### Entries provided
(* ===== verification/Wire.v ===== *)
(** * Messages between Core and plugins, and core/pipeline/headers.go

    The protobuf messages of proto/plugin.proto as records, and the header
    conversions of the pipeline. A Go map that the source ranges over is an
    association list in the order the range visits it; every other map is a
    [gmap]. *)

From Stdlib Require Import Ascii.
From S2P Require Import Prelude GoStrings.

Notation Header := (gmap string (list string)).

Record Identity := mkIdentity { id_UserId : string; id_Username : string; id_Roles : list string }.

#[export] Instance Identity_eq_dec : EqDecision Identity.
Proof. solve_decision. Defined.

Record HttpRequest := mkHttpRequest {
  hr_TraceId : string; hr_Method : string; hr_Path : string; hr_Query : string;
  hr_Headers : Header; hr_Body : string; hr_Identity : option Identity; hr_ClientIp : string
}.

Record HttpResponse := mkHttpResponse {
  StatusCode : Z; rs_Headers : Header; rs_Body : string
}.

#[export] Instance HttpResponse_eq_dec : EqDecision HttpResponse.
Proof. solve_decision. Defined.

(** [pb.Phase] is an open enum: any int32 can arrive. *)
Definition Phase : Type := Z.
Definition PHASE_UNSPECIFIED : Phase := 0%Z.
Definition PHASE_PRE_ROUTE : Phase := 1%Z.
Definition PHASE_AUTHENTICATE : Phase := 2%Z.
Definition PHASE_AUTHORIZE : Phase := 3%Z.
Definition PHASE_PRE_HANDLER : Phase := 4%Z.
Definition PHASE_POST_HANDLER : Phase := 5%Z.
Definition PHASE_ON_ERROR : Phase := 6%Z.
Definition PHASE_LOG : Phase := 7%Z.

Record FilterRequest := mkFilterRequest {
  fr_TraceId : string; fr_Phase : Phase; fr_Method : string; fr_Path : string; fr_Query : string;
  fr_Headers : Header; fr_ClientIp : string; fr_Identity : option Identity; fr_Body : string;
  fr_UpstreamStatus : Z; fr_UpstreamHeaders : Header; fr_UpstreamBody : string;
  fr_Context : gmap string string; fr_ElapsedMicros : Z; fr_FilterName : string
}.

Definition header_edits : Type := list (string * list string).

Record RequestMutation := mkRequestMutation {
  SetRequestHeaders : header_edits;
  RemoveRequestHeaders : list string;
  SetResponseHeaders : header_edits;
  RemoveResponseHeaders : list string;
  RewritePath : string;
  SetIdentity : option Identity;
  SetContext : list (string * string)
}.

Inductive Action := ACTION_CONTINUE | ACTION_SHORT_CIRCUIT | ACTION_MUTATE.

Record FilterResponse := mkFilterResponse {
  fr_Action : Action;
  ShortCircuitResponse : option HttpResponse;
  Mutation : option RequestMutation
}.

(** ** http.CanonicalHeaderKey *)

Definition is_letter (a : ascii) : bool :=
  let n := nat_of_ascii a in
  (Nat.leb 65 n && Nat.leb n 90) || (Nat.leb 97 n && Nat.leb n 122).
Definition is_digit (a : ascii) : bool :=
  let n := nat_of_ascii a in Nat.leb 48 n && Nat.leb n 57.

(** The token characters of RFC 7230. *)
Definition valid_header_byte (a : ascii) : bool :=
  is_letter a || is_digit a || has_byte a "!#$%&'*+-.^_`|~".

Fixpoint string_forall (f : ascii -> bool) (s : string) : bool :=
  match s with
  | EmptyString => true
  | String a s' => f a && string_forall f s'
  end.

Fixpoint canon_go (upper : bool) (s : string) : string :=
  match s with
  | EmptyString => ""
  | String a s' => String (if upper then upper_ascii a else lower_ascii a)
                          (canon_go (Ascii.eqb a "-"%char) s')
  end.

Definition CanonicalHeaderKey (s : string) : string :=
  if string_forall valid_header_byte s then canon_go true s else s.

(** ** headers.go *)

(** The wire map holds the same keys and values, each list wrapped in a
    message of its own. *)
Definition ToProtoHeaders (h : Header) : Header := h.

(** The wire map is ranged over, so two keys with one canonical form leave the
    values of whichever came last. *)
Definition FromProtoHeaders (l : header_edits) : Header :=
  foldl (fun out kv => <[CanonicalHeaderKey kv.1 := kv.2]> out) ∅ l.

Definition Header_Del (k : string) (h : Header) : Header := delete (CanonicalHeaderKey k) h.

Definition Header_Get (h : Header) (k : string) : string :=
  match h !! CanonicalHeaderKey k with
  | Some (v :: _) => v
  | _ => ""
  end.

Definition Header_Set (k v : string) (h : Header) : Header := <[CanonicalHeaderKey k := [v]]> h.

Definition Header_Add (h : Header) (k v : string) : Header :=
  let k := CanonicalHeaderKey k in <[k := default [] (h !! k) ++ [v]]> h.

Definition applyHeaderMutation (h : Header) (set : header_edits) (remove : list string) : Header :=
  let h := foldl (fun h k => Header_Del k h) h remove in
  foldl (fun h kv => <[CanonicalHeaderKey kv.1 := kv.2]> h) h set.

(** ** Facts *)

Lemma upper_upper a : upper_ascii (upper_ascii a) = upper_ascii a.
Proof. destruct a as [[] [] [] [] [] [] [] []]; reflexivity. Qed.
Lemma lower_lower a : lower_ascii (lower_ascii a) = lower_ascii a.
Proof. destruct a as [[] [] [] [] [] [] [] []]; reflexivity. Qed.
Lemma upper_dash a : Ascii.eqb (upper_ascii a) "-" = Ascii.eqb a "-".
Proof. destruct a as [[] [] [] [] [] [] [] []]; reflexivity. Qed.
Lemma lower_dash a : Ascii.eqb (lower_ascii a) "-" = Ascii.eqb a "-".
Proof. destruct a as [[] [] [] [] [] [] [] []]; reflexivity. Qed.
Lemma upper_valid a : valid_header_byte (upper_ascii a) = valid_header_byte a.
Proof. destruct a as [[] [] [] [] [] [] [] []]; reflexivity. Qed.
Lemma lower_valid a : valid_header_byte (lower_ascii a) = valid_header_byte a.
Proof. destruct a as [[] [] [] [] [] [] [] []]; reflexivity. Qed.

Lemma canon_go_idem u s : canon_go u (canon_go u s) = canon_go u s.
Proof.
  revert u. induction s as [|a s IH]; intros u; simpl; [done|]. destruct u.
  - by rewrite upper_upper, upper_dash, IH.
  - by rewrite lower_lower, lower_dash, IH.
Qed.

Lemma canon_go_valid u s :
  string_forall valid_header_byte (canon_go u s) = string_forall valid_header_byte s.
Proof.
  revert u. induction s as [|a s IH]; intros u; simpl; [done|]. rewrite IH.
  destruct u; [by rewrite upper_valid|by rewrite lower_valid].
Qed.

Lemma CanonicalHeaderKey_idem s : CanonicalHeaderKey (CanonicalHeaderKey s) = CanonicalHeaderKey s.
Proof.
  unfold CanonicalHeaderKey at 2 3. destruct (string_forall valid_header_byte s) eqn:E.
  - unfold CanonicalHeaderKey. by rewrite canon_go_valid, E, canon_go_idem.
  - unfold CanonicalHeaderKey. by rewrite E.
Qed.

Lemma delete_all_lookup (h : Header) ks k :
  foldl (fun h k => Header_Del k h) h ks !! k =
  if decide (k ∈ CanonicalHeaderKey <$> ks) then None else h !! k.
Proof.
  revert h. induction ks as [|k' ks IH]; intros h; [done|].
  change (foldl (fun h k => Header_Del k h) (Header_Del k' h) ks !! k =
          if decide (k ∈ CanonicalHeaderKey k' :: (CanonicalHeaderKey <$> ks)) then None else h !! k).
  rewrite IH. clear IH. generalize (CanonicalHeaderKey <$> ks). intros l. unfold Header_Del.
  generalize (CanonicalHeaderKey k'). intros c.
  destruct (decide (k ∈ l)), (decide (k ∈ c :: l)); [done|set_solver| |].
  - assert (k = c) as -> by set_solver. apply lookup_delete_eq.
  - apply lookup_delete_ne. set_solver.
Qed.

(** The edits with their keys in canonical form. *)
Definition canon_edits (l : header_edits) : list (string * list string) :=
  (fun kv => (CanonicalHeaderKey kv.1, kv.2)) <$> l.

Lemma insert_all_map (l : header_edits) (h : Header) :
  foldl (fun h kv => <[CanonicalHeaderKey kv.1 := kv.2]> h) h l =
  list_to_map (reverse (canon_edits l)) ∪ h.
Proof.
  revert h. induction l as [|[k v] l IH]; intros h.
  { symmetry. apply (left_id_L ∅ (∪)). }
  cbn [foldl fst snd].
  change (canon_edits ((k, v) :: l)) with ((CanonicalHeaderKey k, v) :: canon_edits l).
  rewrite reverse_cons.
  rewrite IH, list_to_map_app, <- (assoc_L (∪)). f_equal.
  cbn [list_to_map foldr fst snd]. rewrite insert_empty. apply insert_union_singleton_l.
Qed.

(** Provided no two edits name the same header, the order in which the range
    visits them does not matter. *)
Lemma insert_all_perm (l l' : header_edits) (h : Header) :
  l ≡ₚ l' -> NoDup (canon_edits l).*1 ->
  foldl (fun h kv => <[CanonicalHeaderKey kv.1 := kv.2]> h) h l =
  foldl (fun h kv => <[CanonicalHeaderKey kv.1 := kv.2]> h) h l'.
Proof.
  intros Hp Hn. rewrite !insert_all_map. f_equal. apply list_to_map_proper.
  - by rewrite fmap_reverse, reverse_Permutation.
  - rewrite !reverse_Permutation. unfold canon_edits. by rewrite Hp.
Qed.

(** [applyHeaderMutation] removes before it sets, so a header in both lists
    is replaced; every set header carries exactly the filter's values; a removed
    header that is not set is gone; every other header is untouched. The result
    does not depend on the order of the range as long as no two set headers
    share a canonical name. *)
Lemma applyHeaderMutation_spec h set remove k :
  NoDup (canon_edits set).*1 ->
  (forall v, (k, v) ∈ canon_edits set -> applyHeaderMutation h set remove !! k = Some v) /\
  (k ∉ (canon_edits set).*1 ->
     applyHeaderMutation h set remove !! k =
     if decide (k ∈ CanonicalHeaderKey <$> remove) then None else h !! k) /\
  (forall set', set ≡ₚ set' -> applyHeaderMutation h set' remove = applyHeaderMutation h set remove).
Proof.
  intros Hn. unfold applyHeaderMutation. split; [|split].
  - intros v Hv. rewrite insert_all_map. apply lookup_union_Some_l.
    apply elem_of_list_to_map.
    + by rewrite fmap_reverse, reverse_Permutation.
    + by rewrite elem_of_reverse.
  - intros Hk. rewrite insert_all_map, lookup_union_r, delete_all_lookup; [done|].
    apply not_elem_of_list_to_map. by rewrite fmap_reverse, elem_of_reverse.
  - intros set' Hp. symmetry. by apply insert_all_perm.
Qed.

(** A round trip through the wire keeps a header map whose keys are canonical,
    as [http.Header]'s are. *)
Lemma FromTo_headers (h : Header) :
  (forall k, is_Some (h !! k) -> CanonicalHeaderKey k = k) ->
  FromProtoHeaders (map_to_list (ToProtoHeaders h)) = h.
Proof.
  intros Hc. unfold FromProtoHeaders, ToProtoHeaders. rewrite insert_all_map, (right_id_L ∅ (∪)).
  assert (canon_edits (map_to_list h) = map_to_list h) as ->.
  { unfold canon_edits. rewrite <- (list_fmap_id (map_to_list h)) at 2.
    apply list_fmap_ext. intros i [k v] Hi. simpl. f_equal. apply Hc.
    apply list_elem_of_lookup_2, elem_of_map_to_list in Hi. by eexists. }
  transitivity (list_to_map (M := gmap string _) (map_to_list h)).
  - apply list_to_map_proper.
    + rewrite fmap_reverse, reverse_Permutation. apply NoDup_fst_map_to_list.
    + apply reverse_Permutation.
  - apply list_to_map_to_list.
Qed.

### Work order
All that is wanted is the stretch of lines above from the one containing "rewrite IH, list_to_map_app, <- (assoc_L" through the one containing "intros Hn. unfold", duplicated exactly.

### Response below
  rewrite IH, list_to_map_app, <- (assoc_L (∪)). f_equal.
  cbn [list_to_map foldr fst snd]. rewrite insert_empty. apply insert_union_singleton_l.
Qed.

(** Provided no two edits name the same header, the order in which the range
    visits them does not matter. *)
Lemma insert_all_perm (l l' : header_edits) (h : Header) :
  l ≡ₚ l' -> NoDup (canon_edits l).*1 ->
  foldl (fun h kv => <[CanonicalHeaderKey kv.1 := kv.2]> h) h l =
  foldl (fun h kv => <[CanonicalHeaderKey kv.1 := kv.2]> h) h l'.
Proof.
  intros Hp Hn. rewrite !insert_all_map. f_equal. apply list_to_map_proper.
  - by rewrite fmap_reverse, reverse_Permutation.
  - rewrite !reverse_Permutation. unfold canon_edits. by rewrite Hp.
Qed.

(** [applyHeaderMutation] removes before it sets, so a header in both lists
    is replaced; every set header carries exactly the filter's values; a removed
    header that is not set is gone; every other header is untouched. The result
    does not depend on the order of the range as long as no two set headers
    share a canonical name. *)
Lemma applyHeaderMutation_spec h set remove k :
  NoDup (canon_edits set).*1 ->
  (forall v, (k, v) ∈ canon_edits set -> applyHeaderMutation h set remove !! k = Some v) /\
  (k ∉ (canon_edits set).*1 ->
     applyHeaderMutation h set remove !! k =
     if decide (k ∈ CanonicalHeaderKey <$> remove) then None else h !! k) /\
  (forall set', set ≡ₚ set' -> applyHeaderMutation h set' remove = applyHeaderMutation h set remove).
Proof.
  intros Hn. unfold applyHeaderMutation. split; [|split].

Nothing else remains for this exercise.